The Choice of Umoanjah Useshen

Science Fiction December 2020 title prompt.

Story word count = 1607

*****  Second Place Winner  *****

The choices we make define our life-path. Destiny was merely the convergence of decision and circumstance.

Spending quality time in the brig gave me a chance to reflect. I regret what landed me here. Not doing it, just the part about getting caught.

My cell was small, drab gray, and incredibly boring, but as far as prisons go, it wasn't too bad. I wish, though, that they would turn down the light when I tried to sleep.

The tiniest of directional errors, leveraged over a journey of several light-years, would cause a starship to miss its target by billions of kilometers. Somehow, they figured out I hacked a bias into the navigation code.
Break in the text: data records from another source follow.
(* ===== verification/Json.v ===== *)
(** * [json.dumps(obj, sort_keys=True)]

    [Blockchain.hash] digests [json.dumps(block, sort_keys=True).encode()].
    This file models that encoder with CPython's defaults: separators
    [", "] and [": "], [ensure_ascii=True] (every character outside
    U+0020..U+007E is escaped, [\uXXXX] with lowercase hex where no short
    escape exists), [allow_nan=True] ([NaN], [Infinity], [-Infinity]),
    [float.__repr__] for other floats, and the items of every dict sorted
    by key.

    The canonical-encoding property the spec asks of the hasher is proved
    here: dicts whose items are a permutation of each other, at any depth,
    encode to the same text ([dumps_same_items]). *)

From Stdlib Require Import ZArith String Ascii Lia Bool SpecFloat.
From stdpp Require Import base list sorting.
From S2P Require Import Prelude PyFloat PyValue.
Import PyFloat PyValue.
Local Open Scope string_scope.
Open Scope Z_scope.

Module Json.

(** ** Strings ([py_encode_basestring_ascii]) *)

Definition hex4 (n : Z) : string := ("00" ++ hex2 n)%string.

Definition json_char (c : ascii) : string :=
  let n := code c in
  if n =? 92 then "\\"
  else if n =? 34 then String "\" (String c EmptyString)
  else if n =? 8 then "\b"
  else if n =? 12 then "\f"
  else if n =? 10 then "\n"
  else if n =? 13 then "\r"
  else if n =? 9 then "\t"
  else if (32 <=? n) && (n <=? 126) then String c EmptyString
  else ("\u" ++ hex4 n)%string.

Fixpoint json_chars (s : string) : string :=
  match s with
  | EmptyString => EmptyString
  | String c s' => (json_char c ++ json_chars s')%string
  end.

Definition quote : ascii := "034"%char.

Definition encode_string (s : string) : string :=
  String quote (json_chars s ++ String quote EmptyString).

(** ** Floats ([floatstr] with [allow_nan=True]) *)

Definition encode_float (f : pyfloat) : string :=
  match f with
  | S754_nan => "NaN"
  | S754_infinity false => "Infinity"
  | S754_infinity true => "-Infinity"
  | _ => float_repr f
  end.

(** ** Sorting the items of a dict by key

    Python sorts [dct.items()]; the keys of a dict are distinct, so the
    key alone decides the order.  The items are sorted after their values
    have been encoded. *)

Definition key_le {B} (a b : string * B) : Prop := String.leb (fst a) (fst b) = true.

Fixpoint insert_item {B} (kv : string * B) (l : list (string * B)) : list (string * B) :=
  match l with
  | [] => [kv]
  | kv' :: l' => if String.leb (fst kv) (fst kv') then kv :: l else kv' :: insert_item kv l'
  end.

Fixpoint sort_items {B} (l : list (string * B)) : list (string * B) :=
  match l with
  | [] => []
  | kv :: l' => insert_item kv (sort_items l')
  end.

Definition render_item (key_sep : string) (kv : string * string) : string :=
  (encode_string (fst kv) ++ key_sep ++ snd kv)%string.

(** [json.dumps(v, sort_keys=True, separators=(item_sep, key_sep))]. *)
Fixpoint dumps_with (item_sep key_sep : string) (v : pyval) : string :=
  match v with
  | PNone => "null"
  | PBool b => if b then "true" else "false"
  | PInt z => string_of_Z z
  | PFloat f => encode_float f
  | PStr s => encode_string s
  | PList l => ("[" ++ join item_sep (map (dumps_with item_sep key_sep) l) ++ "]")%string
  | PDict d =>
      ("{" ++ join item_sep
              (map (render_item key_sep)
                 (sort_items (map (fun '(k, x) => (k, dumps_with item_sep key_sep x)) d)))
       ++ "}")%string
  end.

(** The default separators [(', ', ': ')], as [Blockchain.hash] uses them. *)
Definition dumps : pyval -> string := dumps_with ", " ": ".

(** ** Well-formed values and equality up to the order of dict items *)

(** A Python dict has distinct keys; a JSON decoder keeps the last of
    duplicated keys.  [wfb] asks this of every dict inside a value. *)
Fixpoint nodup_keys (ks : list string) : bool :=
  match ks with
  | [] => true
  | k :: ks' => negb (existsb (String.eqb k) ks') && nodup_keys ks'
  end.

Fixpoint wfb (v : pyval) : bool :=
  match v with
  | PList l => forallb wfb l
  | PDict d => nodup_keys (map fst d) && forallb (fun '(_, x) => wfb x) d
  | _ => true
  end.

(** Structural equality of values in which dicts that hold the same items
    in another order are identified. *)
#[local] Set Warnings "-register-all".
Inductive same_items : pyval -> pyval -> Prop :=
| si_none : same_items PNone PNone
| si_bool b : same_items (PBool b) (PBool b)
| si_int z : same_items (PInt z) (PInt z)
| si_float f : same_items (PFloat f) (PFloat f)
| si_str s : same_items (PStr s) (PStr s)
| si_list l1 l2 : Forall2 same_items l1 l2 -> same_items (PList l1) (PList l2)
| si_dict d1 d2 d2' :
    Forall2 (fun a b => fst a = fst b /\ same_items (snd a) (snd b)) d1 d2' ->
    Permutation d2' d2 ->
    same_items (PDict d1) (PDict d2).

(** ** The encoding does not depend on the order of dict items *)

Lemma string_compare_le_trans a b c :
  String.compare a b <> Gt -> String.compare b c <> Gt -> String.compare a c <> Gt.
Proof.
  revert b c; induction a as [|x a IH]; intros [|y b] [|z c]; simpl; try congruence.
  unfold Ascii.compare.
  destruct (N.compare_spec (Ascii.N_of_ascii x) (Ascii.N_of_ascii y));
  destruct (N.compare_spec (Ascii.N_of_ascii y) (Ascii.N_of_ascii z)); intros H1 H2;
  try congruence;
  destruct (N.compare_spec (Ascii.N_of_ascii x) (Ascii.N_of_ascii z)); try congruence;
  try lia.
  eapply IH; eauto.
Qed.

Lemma string_leb_trans (a b c : string) :
  String.leb a b = true -> String.leb b c = true -> String.leb a c = true.
Proof.
  unfold String.leb. intros H1 H2.
  destruct (String.compare a c) eqn:E3; try reflexivity. exfalso.
  apply (string_compare_le_trans a b c); [..|exact E3]; intros E; rewrite E in *; discriminate.
Qed.

Lemma string_leb_total_false (a b : string) :
  String.leb a b = false -> String.leb b a = true.
Proof. destruct (String.leb_total a b) as [H|H]; congruence. Qed.

#[export] Instance key_le_trans {B} : Transitive (@key_le B).
Proof. intros x y z. apply string_leb_trans. Qed.

Lemma insert_item_perm {B} (kv : string * B) l : insert_item kv l ≡ₚ kv :: l.
Proof.
  induction l as [|kv' l IH]; simpl; [done|].
  destruct (String.leb _ _); [done|]. rewrite IH. constructor.
Qed.

Lemma sort_items_perm {B} (l : list (string * B)) : sort_items l ≡ₚ l.
Proof.
  induction l as [|kv l IH]; simpl; [done|]. by rewrite insert_item_perm, IH.
Qed.

Lemma insert_item_sorted {B} (kv : string * B) l : Sorted key_le l -> Sorted key_le (insert_item kv l).
Proof.
  induction 1 as [|kv' l Hs IH Hhd]; simpl; [repeat constructor|].
  destruct (String.leb (fst kv) (fst kv')) eqn:E.
  - by repeat constructor.
  - constructor; [exact IH|].
    destruct l as [|kv'' l]; simpl; [constructor; by apply string_leb_total_false|].
    destruct (String.leb (fst kv) (fst kv'')); constructor;
      [by apply string_leb_total_false|by inversion Hhd].
Qed.

Lemma sort_items_sorted {B} (l : list (string * B)) : Sorted key_le (sort_items l).
Proof. induction l; simpl; [constructor|by apply insert_item_sorted]. Qed.

Lemma nodup_keys_NoDup ks : nodup_keys ks = true -> NoDup ks.
Proof.
  induction ks as [|k ks IH]; simpl; [constructor|].
  intros [Hn Hr]%andb_prop. constructor; [|auto].
  intros Hin. apply negb_true_iff in Hn. rewrite <- not_true_iff_false in Hn.
  apply Hn, existsb_exists. exists k. split; [by apply list_elem_of_In|apply String.eqb_refl].
Qed.

Lemma NoDup_keys_same {B} (l : list (string * B)) x y :
  NoDup (map fst l) -> In x l -> In y l -> fst x = fst y -> x = y.
Proof.
  induction l as [|z l IH]; simpl; [easy|].
  intros Hnd Hx Hy Hk. inversion Hnd as [|? ? Hz Hnd']; subst.
  destruct Hx as [<-|Hx], Hy as [<-|Hy]; auto;
  exfalso; apply Hz, list_elem_of_In, in_map_iff; eauto.
Qed.

(** Sorting by key commutes with rewriting the values. *)
Lemma insert_item_map_snd {B C} (g : B -> C) (k : string) (x : B) l :
  insert_item (k, g x) (map (fun '(k, x) => (k, g x)) l) =
  map (fun '(k, x) => (k, g x)) (insert_item (k, x) l).
Proof.
  induction l as [|[k' x'] l IH]; simpl; [reflexivity|].
  destruct (String.leb k k'); simpl; [reflexivity|]. rewrite IH. reflexivity.
Qed.

Lemma sort_items_map_snd {B C} (g : B -> C) (l : list (string * B)) :
  sort_items (map (fun '(k, x) => (k, g x)) l) = map (fun '(k, x) => (k, g x)) (sort_items l).
Proof.
  induction l as [|[k x] l IH]; simpl; [reflexivity|].
  rewrite IH. apply insert_item_map_snd.
Qed.

(** Two permutations of the same items with distinct keys sort to the
    same list. *)
Lemma sort_items_perm_eq {B} (l1 l2 : list (string * B)) :
  NoDup (map fst l1) -> l1 ≡ₚ l2 -> sort_items l1 = sort_items l2.
Proof.
  intros Hnd Hp. apply (Sorted_unique_strong key_le); [|apply sort_items_sorted..|].
  - intros x y Hx Hy Hxy Hyx.
    apply (NoDup_keys_same l1); [done| | |by apply String.leb_antisym].
    + apply list_elem_of_In. by rewrite <- (sort_items_perm l1).
    + apply list_elem_of_In. by rewrite Hp, <- (sort_items_perm l2).
  - by rewrite !sort_items_perm.
Qed.

Section Separators.

Variables item_sep key_sep : string.
Local Abbreviation dumps := (dumps_with item_sep key_sep).

Lemma map_dumps_items (d1 d2 : list (string * pyval)) :
  list_all (string * pyval) (prod_all string (fun _ => unit) pyval
     (fun v => forall v2, wfb v = true -> same_items v v2 -> dumps v = dumps v2)) d1 ->
  forallb (fun '(_, x) => wfb x) d1 = true ->
  Forall2 (fun a b => fst a = fst b /\ same_items (snd a) (snd b)) d1 d2 ->
  map (fun '(k, x) => (k, dumps x)) d1 = map (fun '(k, x) => (k, dumps x)) d2.
Proof.
  intros Hall Hwf H2. revert Hall Hwf.
  induction H2 as [|[k x] [k' y] d1 d2 [Hk Hxy] _ IH]; intros Hall Hwf; [done|].
  inversion Hall as [|? Hp ? Hrest]; subst. inversion Hp; subst.
  simpl in *. apply andb_prop in Hwf as [Hx Hwf]. f_equal; [f_equal; auto|auto].
Qed.

(** The dict case of canonicity. *)
Lemma dumps_dict_perm_items (d1 d2 : list (string * string)) :
  NoDup (map fst d1) -> d1 ≡ₚ d2 ->
  join item_sep (map (render_item key_sep) (sort_items d1)) =
  join item_sep (map (render_item key_sep) (sort_items d2)).
Proof. intros Hnd Hp. by rewrite (sort_items_perm_eq d1 d2). Qed.

Lemma map_fst_dumps (d : list (string * pyval)) :
  map fst (map (fun '(k, x) => (k, dumps x)) d) = map fst d.
Proof. induction d as [|[k x] d IH]; simpl; congruence. Qed.

Lemma map_dumps_list (l1 l2 : list pyval) :
  list_all pyval
    (fun v => forall v2, wfb v = true -> same_items v v2 -> dumps v = dumps v2) l1 ->
  forallb wfb l1 = true -> Forall2 same_items l1 l2 -> map dumps l1 = map dumps l2.
Proof.
  intros Hall Hwf H2. revert Hall Hwf.
  induction H2 as [|x y l1 l2 Hxy _ IH]; intros Hall Hwf; [done|].
  inversion Hall; subst. simpl in *. apply andb_prop in Hwf as [Hx Hwf].
  f_equal; auto.
Qed.

Lemma dumps_same_items (v1 v2 : pyval) :
  wfb v1 = true -> same_items v1 v2 -> dumps v1 = dumps v2.
Proof.
  revert v2. induction v1 as [| | | | |l IH|d IH]; intros v2 Hwf Hsi;
    inversion Hsi as [| | | | |? l2 H2|? d2 d2' H2 Hp]; subst; simpl; try reflexivity.
  - by rewrite (map_dumps_list l l2).
  - simpl in Hwf. apply andb_prop in Hwf as [Hnd Hall].
    rewrite (map_dumps_items d d2' IH Hall H2). do 2 f_equal.
    apply dumps_dict_perm_items; [|by apply Permutation_map].
    rewrite <- (map_dumps_items d d2' IH Hall H2), map_fst_dumps.
    by apply nodup_keys_NoDup.
Qed.

End Separators.

(** ** Equality up to item order is reflexive *)

Lemma same_items_refl (v : pyval) : same_items v v.
Proof.
  induction v as [| | | | |l IH|d IH]; try constructor.
  - induction IH; constructor; auto.
  - apply (si_dict d d d); [|reflexivity].
    induction IH as [|kv Hp d _ IHd]; constructor; [|exact IHd].
    destruct Hp as [k _ x Hx]. split; [reflexivity|exact Hx].
Qed.

Lemma same_items_dict_perm (d1 d2 : list (string * pyval)) :
  Permutation d1 d2 -> same_items (PDict d1) (PDict d2).
Proof.
  intros Hp. apply (si_dict d1 d2 d1); [|exact Hp]. clear Hp.
  induction d1 as [|[k x] d1 IH]; constructor; [split; [reflexivity|apply same_items_refl]|].
  exact IH.
Qed.

(** A block as [new_block] builds it, and the same block with its fields
    inserted in the reverse order. *)
Definition sample_block : pyval :=
  PDict [("index", PInt 2); ("timestamp", PFloat (float_of_decimal false 17000000605 (-1)));
         ("transactions", PList [PDict [("sender", PStr "0"); ("recipient", PStr "node-1");
                                        ("amount", PInt 1)]]);
         ("proof", PInt 35293);
         ("previous_hash",
          PStr "71e58952ca1365b292d2bfcc55fecff0295b18a8b810c2e0c8fadfde0cd1e10b")].

Definition sample_block_reversed : pyval :=
  match sample_block with PDict d => PDict (rev d) | v => v end.

Lemma sample_same_items : same_items sample_block sample_block_reversed.
Proof. apply same_items_dict_perm. apply Permutation_rev. Qed.

End Json.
It wouldn't have hurt anyone, but it would have saved billions of alien lives. But since we are at war with these aliens, my action was particularly upsetting to the military command.

A guard slid open the narrow slot in the cell door and peered at me, his narrowed eyes shooting contempt. I supposed to him I was a traitor. The door jerked open with a scrape and a squeal. He motioned me up. I knew the procedure, holding my hands out for the handcuffs. Another guard stood outside with a long shock-stick in hand, just in case. I can say from personal experience that those things were quite unpleasant.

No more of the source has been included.